1. Set your own calendar. Bored by the same-old, same-old schedule of exercise? Mix up your activities and time spent on each. People who plan ahead are more likely to follow through. So, once a week, pencil in your choices on your calendar. Carving out room for several short daily stints is often easier than one lengthy bout of activity. Three 10-minute blocks on Tuesday, one 10-minute block on Wednesday, two 10-minute blocks on Friday, plus a 90-minute hike or bike ride on Saturday meets aerobic goals for the week. Choose combinations and activities that appeal to you. Remember, though, it’s best to be active at least three days a week.

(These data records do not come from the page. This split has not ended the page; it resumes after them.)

Definition mem_archive (bytes : Z) (l : list (RawEntry * string)) : Libarchive MemReader := {|
  file_size := Ok bytes;
  read_new := Some (l, "");
  support_filter_all r := (true, r);
  support_format_all r := (true, r);
  open_filename r := (true, r);
  read_next_header r :=
    match r.1 with
    | [] => (None, r)
    | (raw, data) :: l => (Some raw, (l, data))
    end;
  read_data r n :=
    let chunk := str_take (Z.to_nat n) r.2 in
    ((size chunk, chunk), (r.1, str_drop (Z.to_nat n) r.2));
  archive_errno _ := 0;
  archive_error_string _ := "";
|}.

Definition mem_weight (l : list (RawEntry * string)) : nat :=
  foldr (λ x n, S (S (str_length x.2) + n)) O l.

Lemma discard_mem bytes all fuel l d total limit :
  (str_length d < fuel)%nat → 0 ≤ total → total + size d ≤ limit → limit < 2 ^ 64 →
  discard_entry (mem_archive bytes all) fuel (l, d) total limit
  = Some (true, total + size d, (l, "")).
Proof.
  revert d total. induction fuel as [|fuel IH]; intros d total Hf H0 Ht Hl; [lia|].
  cbn [discard_entry mem_archive read_data fst snd].
  pose proof (size_nonneg d) as Hd.
  set (n := Z.to_nat 65536). assert (0 < n)%nat as Hn by (unfold n; lia). clearbody n.
  destruct (decide (d = "")) as [->|Hne].
  { rewrite size_empty, Z.add_0_r. by destruct n. }
  assert (0 < str_length d)%nat as Hpos by (destruct d; [done|unfold str_length; simpl; lia]).
  assert (size (str_take n d) + size (str_drop n d) = size d) as Hsum
    by (rewrite <- size_app, str_take_drop; done).
  assert (0 < size (str_take n d)) as Hc by (unfold size; rewrite str_length_take; lia).
  pose proof (size_nonneg (str_drop n d)) as Hdr.
  destruct (Z.eqb_spec (size (str_take n d)) 0); [lia|].
  destruct (Z.ltb_spec (size (str_take n d)) 0); [lia|].
  rewrite (u64_small (size (str_take n d))), Z.min_l by lia.
  destruct (Z.ltb_spec (limit - total) (size (str_take n d))); [lia|].
  rewrite (u64_small (total + _)) by lia.
  rewrite IH; [f_equal; f_equal; f_equal; lia| |lia|lia|lia].
  rewrite str_length_drop. lia.
Qed.
(* ===== verification/Network.v ===== *)
(** * Mirror endpoints (include/execell/package/network.hpp, src/package/network.cpp)

    The host of an endpoint URL and the comparison of hosts that decides
    whether a package may be fetched from it. *)

From S2P Require Import Prelude CxxString.

(** [std::isalnum] in the C locale. *)
Definition isalnum (c : ascii) : bool :=
  is_digit c || ((65 <=? code c) && (code c <=? 90)) || ((97 <=? code c) && (code c <=? 122)).

Definition host_char (c : ascii) : bool :=
  isalnum c || bool_decide (c = "."%char) || bool_decide (c = "-"%char).

Definition extract_host (value : string) : string :=
  match find_str value "://" 0 with
  | None | Some O => ""
  | Some scheme =>
      let begin := (scheme + 3)%nat in
      let name :=
        substr value begin
          (match find_first_of value "/:?#" begin with
           | None => str_length value - begin
           | Some last => last - begin
           end)%nat in
      if bool_decide (name = "") || contains_char name "@"%char then ""
      else if negb (str_forall host_char name) then ""
      else name
  end.

Definition host (endpoint : string) : string := extract_host endpoint.

Definition valid_mirror (mirror : string) : bool :=
  match find_str mirror "://" 0 with
  | None => false
  | Some scheme =>
      if negb (bool_decide (scheme = 4%nat)) && negb (bool_decide (scheme = 5%nat)) then false
      else if negb (bool_decide (substr mirror 0 scheme = "http"))
              && negb (bool_decide (substr mirror 0 scheme = "https")) then false
      else negb (bool_decide (extract_host mirror = ""))
  end.

Definition allowed (endpoint : string) (mirrors : list string) : bool :=
  let endpoint_host := extract_host endpoint in
  if bool_decide (endpoint_host = "") then false
  else existsb (λ mirror, bool_decide (extract_host mirror = endpoint_host)) mirrors.

(** ** Properties *)

Lemma find_suffix_skip f s t :
  (∀ m, (m < str_length s)%nat → f (str_drop m s +:+ t) = false) →
  find_suffix f (s +:+ t) = Nat.add (str_length s) <$> find_suffix f t.
Proof.
  induction s as [|c s IH]; intros Hs.
  - rewrite app_empty_l. by destruct (find_suffix f t).
  - rewrite app_String. cbn [find_suffix].
    change (String c (s +:+ t)) with (str_drop 0 (String c s) +:+ t).
    rewrite (Hs O) by (unfold str_length; simpl; lia). rewrite IH.
    + by destruct (find_suffix f t).
    + intros m Hm. apply (Hs (S m)). unfold str_length in *. simpl. lia.
Qed.

(** The first characters of the suffixes of [s]. *)
Lemma str_drop_head s m :
  (m < str_length s)%nat → ∃ c r, str_drop m s = String c r ∧ str_elem c s = true.
Proof.
  revert m. induction s as [|c s IH]; intros m Hm; [unfold str_length in Hm; simpl in Hm; lia|].
  destruct m as [|m].
  - exists c, s. simpl. by rewrite bool_decide_eq_true_2.
  - destruct (IH m) as (d & r & E & Hd); [unfold str_length in *; simpl in Hm; lia|].
    exists d, r. split; [done|]. simpl. by rewrite Hd, orb_true_r.
Qed.

(** The delimiters that end a host. *)
Definition host_ends (rest : string) : bool :=
  match rest with "" => true | String c _ => str_elem c "/:?#" end.

Lemma host_char_no_delim c : host_char c = true → str_elem c "/:?#" = false.
Proof. destruct c as [[] [] [] [] [] [] [] []]; vm_compute; congruence. Qed.

Lemma host_chars_elem name c :
  str_forall host_char name = true → str_elem c name = true → host_char c = true.
Proof.
  induction name as [|d name IH]; [done|]. cbn [str_forall str_elem].
  rewrite andb_true_iff, orb_true_iff, bool_decide_eq_true. intros [Hd Hn] [->|Hc]; auto.
Qed.

Lemma extract_host_url scheme name rest :
  scheme ≠ "" → str_elem ":" scheme = false →
  name ≠ "" → str_forall host_char name = true → host_ends rest = true →
  extract_host (scheme +:+ "://" +:+ name +:+ rest) = name.
Proof.
  intros Hs Hc Hn Hh Hr. unfold extract_host.
  assert (find_str (scheme +:+ "://" +:+ name +:+ rest) "://" 0 = Some (str_length scheme)) as ->.
  { unfold find_str. cbn [Nat.leb]. rewrite str_drop_0, find_suffix_skip.
    - change ("://" +:+ ?x) with (String ":" ("//" +:+ x)). cbn [find_suffix].
      change (String ":" ("//" +:+ ?x)) with ("://" +:+ x).
      rewrite starts_with_app. cbn. f_equal. lia.
    - intros m Hm. destruct (str_drop_head scheme m Hm) as (c & r & -> & He).
      rewrite app_String. cbn [starts_with]. rewrite bool_decide_eq_false_2; [done|].
      intros <-. congruence. }
  destruct (str_length scheme) as [|n] eqn:El; [by destruct scheme|]. rewrite <- El.
  assert (str_drop (str_length scheme + 3) (scheme +:+ "://" +:+ name +:+ rest) = name +:+ rest)
    as Hd by (rewrite <- str_drop_drop, str_drop_app; done).
  set (begin := (str_length scheme + 3)%nat) in *. cbn zeta. unfold substr. rewrite Hd.
  assert (find_first_of (scheme +:+ "://" +:+ name +:+ rest) "/:?#" begin =
    match rest with "" => None | _ => Some (begin + str_length name)%nat end) as ->.
  { unfold find_first_of. rewrite !str_length_app. change (str_length "://") with 3%nat.
    rewrite (proj2 (Nat.leb_le begin _)) by (unfold begin; lia). rewrite Hd, find_suffix_skip.
    - destruct rest as [|d rest]; [done|]. cbn [find_suffix]. cbn [host_ends] in Hr. rewrite Hr.
      cbn. f_equal. lia.
    - intros m Hm. destruct (str_drop_head name m Hm) as (c & r & -> & He).
      rewrite app_String. apply host_char_no_delim. by eapply host_chars_elem. }
  assert (str_take (match match rest with "" => None | _ => Some (begin + str_length name)%nat end with
    | None => str_length (scheme +:+ "://" +:+ name +:+ rest) - begin
    | Some last => last - begin end) (name +:+ rest) = name) as ->.
  { destruct rest as [|d rest].
    - rewrite !app_empty_r, !str_length_app. apply str_take_length.
      change (str_length "://") with 3%nat. unfold begin. lia.
    - replace (begin + str_length name - begin)%nat with (str_length name) by lia.
      apply str_take_app. }
  rewrite bool_decide_eq_false_2 by done. rewrite Hh.
  destruct (contains_char name "@") eqn:E; [|done].
  by apply (host_chars_elem name _ Hh) in E.
Qed.

(** A URL is allowed exactly when its host is the host of a mirror: for a
    URL made of a scheme, a host and whatever a delimiter introduces, the host
    is read back, and the decision compares it with the hosts of the mirrors. *)
Theorem allowed_by_host scheme name rest mirrors :
  scheme ≠ "" → str_elem ":" scheme = false →
  name ≠ "" → str_forall host_char name = true → host_ends rest = true →
  extract_host (scheme +:+ "://" +:+ name +:+ rest) = name ∧
  (allowed (scheme +:+ "://" +:+ name +:+ rest) mirrors = true ↔
   ∃ m, m ∈ mirrors ∧ extract_host m = name).
Proof.
  intros Hs Hc Hn Hh Hr. pose proof (extract_host_url _ _ _ Hs Hc Hn Hh Hr) as E.
  split; [done|]. unfold allowed. rewrite E, bool_decide_eq_false_2 by done.
  rewrite existsb_exists. setoid_rewrite bool_decide_eq_true. by setoid_rewrite list_elem_of_In.
Qed.

Lemma allowed_by_host_witness :
  extract_host "https://mirror.org/core/x" = "mirror.org" ∧
  (allowed "https://mirror.org/core/x" ["http://mirror.org:8080"] = true ↔
   ∃ m, m ∈ ["http://mirror.org:8080"] ∧ extract_host m = "mirror.org").
Proof.
  apply (allowed_by_host "https" "mirror.org" "/core/x"); reflexivity || discriminate.
Defined.

(** The user information of a URL is taken for its host when it holds a
    password: such a URL is allowed on the strength of the user name, whatever
    host follows the [@]. *)
Theorem userinfo_taken_for_host name password evil mirrors :
  name ≠ "" → str_forall host_char name = true →
  (∃ m, m ∈ mirrors ∧ extract_host m = name) →
  allowed ("http://" +:+ name +:+ ":" +:+ password +:+ "@" +:+ evil) mirrors = true.
Proof.
  intros Hn Hh (m & Hm & E). unfold allowed.
  pose proof (extract_host_url "http" name (":" +:+ password +:+ "@" +:+ evil)) as Hx.
  change ("http" +:+ "://" +:+ ?x) with ("http://" +:+ x) in Hx.
  rewrite Hx by done. rewrite bool_decide_eq_false_2 by done. apply existsb_exists.
  exists m. split; [by apply list_elem_of_In|]. by apply bool_decide_eq_true.
Qed.

Lemma userinfo_taken_for_host_witness :
  allowed "http://mirror.org:x@evil.example/" ["https://mirror.org/"] = true.
Proof.
  apply (userinfo_taken_for_host "mirror.org" "x" "evil.example/");
    [discriminate|reflexivity|]. exists "https://mirror.org/". split; [left|reflexivity].
Defined.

2. Wear a pedometer. The simplest step-counter can up the ante on exercise, according to a 2007 Journal of the American Medical Association review of 26 studies. Over all, those who clipped on a pedometer raised their physical activity by nearly 27%, adding about 2,100 to 2,500 steps a day. Other results were promising, too: a drop of 3.8 mm Hg in systolic blood pressure and a decrease in body mass index. Setting a step goal counted for a lot. Those who did so significantly increased activity; those who didn’t generally remained at baseline.
So it may be worthwhile to invest in a pedometer and to set a step goal for yourself. To translate aerobic exercise guidelines from the page to the pavement, aim for 3,000 steps in 30 minutes — that’s 100 steps a minute. Five days of this (or three days of 5,000 steps in 50 minutes) enables you to meet your weekly goal of 150 minutes of moderate aerobic activity. Can’t find a chunk of free time that long in your schedule? Try 10-minute chunks — that is, 1,000 steps in 10 minutes — throughout the week.

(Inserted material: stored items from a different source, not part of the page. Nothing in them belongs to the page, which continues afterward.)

Lemma drain_both_captures fuel out err g g' :
  out ≠ err → drain_both fuel limit out err g = Some g' →
  captured_so_far out err g → captured_so_far out err g'.
Proof.
  intros Hne. unfold drain_both, captured_so_far. intros Hg HC.
  destruct (drain fuel limit out _) as [d|] eqn:E1; [|done]. cbn [mbind option_bind] in Hg.
  destruct (drain fuel limit err _) as [d'|] eqn:E2; [|done]. injection Hg as <-.
  cbn [g_stdout g_stderr g_world g_total g_limited].
  apply captures_sym. apply (drain_captures _ _ _ (d_target d) _ _ (not_eq_sym Hne) E2). cbn.
  apply captures_sym. by apply (drain_captures _ _ _ _ _ _ Hne E1).
Qed.

Lemma capture_loop_captures fuel out err child deadline g g' :
  out ≠ err → capture_loop fuel out err child deadline limit g = Some g' →
  captured_so_far out err g → captured_so_far out err g'.
Proof.
  intros Hne. revert g. induction fuel as [|fuel IH]; intros g; [done|]. cbn [capture_loop].
  destruct (g_out_open g || g_err_open g); [|by intros [= ->]].
  destruct (drain_both _ _ _ _ g) as [g1|] eqn:E; [|done]. cbn [mbind option_bind]. intros H HC.
  pose proof (drain_both_captures _ _ _ _ _ Hne E HC) as HC1. unfold captured_so_far in *.
  destruct (g_limited g1) eqn:El.
  { injection H as <-. cbn. by rewrite kill_delivers, El. }
  destruct (c_now K (g_world g1)) as [now w] eqn:En. apply now_delivers in En.
  destruct (deadline <=? now).
  { injection H as <-. cbn. by rewrite kill_delivers, En, El. }
  apply (IH _ H). cbn. by rewrite poll_delivers, En, El.
Qed.

Lemma wait_loop_delivers fuel w child status w' :
  wait_loop fuel w child = Some (status, w') → delivered w' = delivered w.
Proof.
  revert w. induction fuel as [|fuel IH]; intros w; [done|]. cbn [wait_loop].
  destruct (c_waitpid K w child) as [[s|e] w1] eqn:E; apply waitpid_delivers in E.
  - by intros [= _ <-].
  - destruct (e =? EINTR); [intros H; by rewrite (IH _ H)|by intros [= _ <-]].
Qed.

3. Plug in. Turn on your computer and power up with the great range of individual exercises and workouts on these websites:
- American Council on Exercise (www.acefitness.org/exerciselibrary) Browse an extensive library of exercises sorted by ability level, muscles targeted, or equipment needed, then view selected exercises in motion.
- Centers for Disease Control (www.cdc.gov/physicalactivity/everyone/videos) View video clips describing intensity levels as well as aerobic and strength exercises for home and gym. Easier variations on strength exercises are included.

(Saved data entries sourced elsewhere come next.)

(* ===== verification/Sandbox.v ===== *)
(** * The sandbox (include/execell/sandbox, src/sandbox/sandbox.cpp, backend.cpp)

    Validation of a configuration, the attestation of one, the files of a
    cgroup budget, and the sequence of steps the child takes before it becomes
    the program.  The file system, the environment and the system calls are
    parameters. *)

From S2P Require Import Prelude CxxString FsPath Json.

(** ** Configuration *)

Inductive Backend := namespaces | vm.

#[export] Instance Backend_eq_dec : EqDecision Backend.
Proof. solve_decision. Defined.

Record CgroupBudget := mkCgroup {
  cg_path : string;
  memory_max : Z;
  pids_max : Z;
  cpu_quota_us : Z;
  cpu_period_us : Z;
}.

Record Config := mkConfig {
  backend : Backend;
  user_namespace : bool;
  mount_namespace : bool;
  network_namespace : bool;
  drop_capabilities : bool;
  no_new_privileges : bool;
  read_only_root : bool;
  clean_environment : bool;
  drop_to_unprivileged_user : bool;
  mount_proc : bool;
  mount_run : bool;
  trace_events : bool;
  cpu_seconds : Z;
  address_space_bytes : Z;
  max_processes : Z;
  max_file_bytes : Z;
  rootfs : string;
  working_directory : string;
  seccomp_allowlist : list Z;
  cgroup : CgroupBudget;
}.

(** [Config{}] *)
Definition default_config : Config :=
  mkConfig namespaces true true false true true true false false true true false
    0 0 0 0 "" "" [] (mkCgroup "" 0 0 0 100000).

(** ** Validation *)

Section Validate.
(** [getenv("PATH")], [access(path, X_OK) == 0], [std::filesystem::is_symlink] *)
Context (env_path : option string) (access_x : string → bool) (is_symlink : string → bool).

Definition executable (name : string) : bool :=
  match env_path with
  | None => false
  | Some paths =>
      match component_loop (S (str_length paths)) (λ directory, access_x (directory +:+ "/" +:+ name))
              ":"%char paths 0 with
      | Some true => true
      | _ => false
      end
  end.

Record BackendCapabilities := mkCapabilities {
  has_namespaces : bool; has_firecracker : bool; has_qemu : bool }.

Definition detect_backends : BackendCapabilities :=
  mkCapabilities true (executable "firecracker") (executable "qemu-system-x86_64").

Definition validate_backend (b : Backend) : expected unit string :=
  if bool_decide (b = namespaces) then Ok ()
  else
    let capabilities := detect_backends in
    if negb (has_firecracker capabilities) && negb (has_qemu capabilities)
    then Err "VM backend unavailable: Firecracker or QEMU required"
    else Err "VM backend detected but implementation unavailable".

Definition validate_cgroup (budget : CgroupBudget) : expected unit string :=
  if bool_decide (cg_path budget = "") then Ok ()
  else if negb (is_absolute (cg_path budget)) || is_symlink (cg_path budget)
  then Err "cgroup path must be absolute and non-symlink"
  else if (cpu_period_us budget =? 0) || (1000000 <? cpu_period_us budget)
  then Err "invalid cgroup CPU period"
  else if negb (cpu_quota_us budget =? 0) && (u64 (cpu_period_us budget * 1024) <? cpu_quota_us budget)
  then Err "cgroup CPU quota exceeds safety ceiling"
  else Ok ().

Definition validate (c : Config) : expected unit string :=
  if mount_namespace c && negb (user_namespace c)
  then Err "mount namespace requires user namespace for unprivileged setup"
  else
    try! _ := validate_backend (backend c) in
    if negb (drop_capabilities c) && (mount_namespace c || network_namespace c)
    then Err "sandbox must drop capabilities before namespace setup"
    else if negb (bool_decide (seccomp_allowlist c = [])) && negb (no_new_privileges c)
    then Err "seccomp requires no_new_privileges"
    else if 86400 <? cpu_seconds c then Err "cpu limit exceeds 24 hours"
    else if negb (address_space_bytes c =? 0) && (address_space_bytes c <? 4096)
    then Err "address-space limit is below page size"
    else if (0 <? max_processes c) && (100000 <? max_processes c)
    then Err "process limit exceeds safety ceiling"
    else validate_cgroup (cgroup c).

(** The configurations a sandbox can be started with. *)
Record acceptable_cgroup (b : CgroupBudget) : Prop := {
  ac_path : is_absolute (cg_path b) = true ∧ is_symlink (cg_path b) = false;
  ac_period : 0 < cpu_period_us b ≤ 1000000;
  ac_quota : cpu_quota_us b ≤ 1024 * cpu_period_us b;
}.

Record acceptable (c : Config) : Prop := {
  ac_backend : backend c = namespaces;
  ac_mount : mount_namespace c = true → user_namespace c = true;
  ac_capabilities :
    mount_namespace c = true ∨ network_namespace c = true → drop_capabilities c = true;
  ac_seccomp : seccomp_allowlist c ≠ [] → no_new_privileges c = true;
  ac_cpu : cpu_seconds c ≤ 86400;
  ac_memory : address_space_bytes c = 0 ∨ 4096 ≤ address_space_bytes c;
  ac_processes : max_processes c ≤ 100000;
  ac_cgroup : cg_path (cgroup c) = "" ∨ acceptable_cgroup (cgroup c);
}.

(** The unsigned members hold unsigned values. *)
Definition config_wf (c : Config) : Prop :=
  0 ≤ cpu_seconds c ∧ 0 ≤ address_space_bytes c ∧ 0 ≤ max_processes c ∧
  0 ≤ cpu_quota_us (cgroup c) ∧ 0 ≤ cpu_period_us (cgroup c).

Lemma validate_backend_ok b : validate_backend b = Ok () ↔ b = namespaces.
Proof. unfold validate_backend. destruct b; simpl; [done|]. by case_match. Qed.

Lemma validate_cgroup_ok b :
  0 ≤ cpu_quota_us b → 0 ≤ cpu_period_us b →
  (validate_cgroup b = Ok () ↔ cg_path b = "" ∨ acceptable_cgroup b).
Proof.
  intros Hq Hp. unfold validate_cgroup. case_bool_decide as Hc; [tauto|].
  destruct (is_absolute (cg_path b)) eqn:Ha; cbn [negb orb];
    [|split; [done|]; intros [|[[? _] _ _]]; congruence].
  destruct (is_symlink (cg_path b)) eqn:Hs;
    [split; [done|]; intros [|[[_ ?] _ _]]; congruence|].
  destruct (Z.eqb_spec (cpu_period_us b) 0); cbn [orb];
    [split; [done|]; intros [|[_ ? _]]; [done|lia]|].
  destruct (Z.ltb_spec 1000000 (cpu_period_us b));
    [split; [done|]; intros [|[_ ? _]]; [done|lia]|].
  rewrite u64_small by lia.
  destruct (Z.eqb_spec (cpu_quota_us b) 0), (Z.ltb_spec (cpu_period_us b * 1024) (cpu_quota_us b));
    cbn [negb andb]; split; try done; try (intros [|[_ _ ?]]; [done|lia]);
    intros _; right; split; split_and?; done || lia.
Qed.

- Shape Magazine (www.shape.com) Create an account and log on for a free virtual trainer, which helps you plan workouts and track progress, plus access to free workout videos.
Or go interactive with a video game. Change up your weekly exercise routine by balancing, bowling, boxing, or trying any number of other active options available through Wii Fit and Wii Sports. Or work up a sweat stamping out the beat to music videos on Dance Dance Revolution, a video game that is available for PlayStation, XBox, and Wii.
4. Rise to the challenge. If your workouts aren’t challenging or interesting enough, expand your horizons. The Presidential Active Lifestyle Award and Presidential Champions challenge (www.presidentschallenge.org/celebrate) encourages you to become more fit. The Presidential Active Lifestyle Award helps you set activity and healthy eating goals over the course of six weeks, while the Presidential Champions challenge allows you to earn points for all sorts of activities: badminton or baton twirling, jai alai or juggling, ski jumping or skydiving, along with many more plebian pastimes. The more effort an activity requires, the more points you rack up while doing it. Log in alone or as a group (you can start your own group or join an existing one) to track your progress toward Bronze (40,000 points), Silver (90,000 points), and Gold (160,000 points) medals. There’s even a Platinum medal for those earning 1 million points. (Point requirements are higher for advanced athletes.)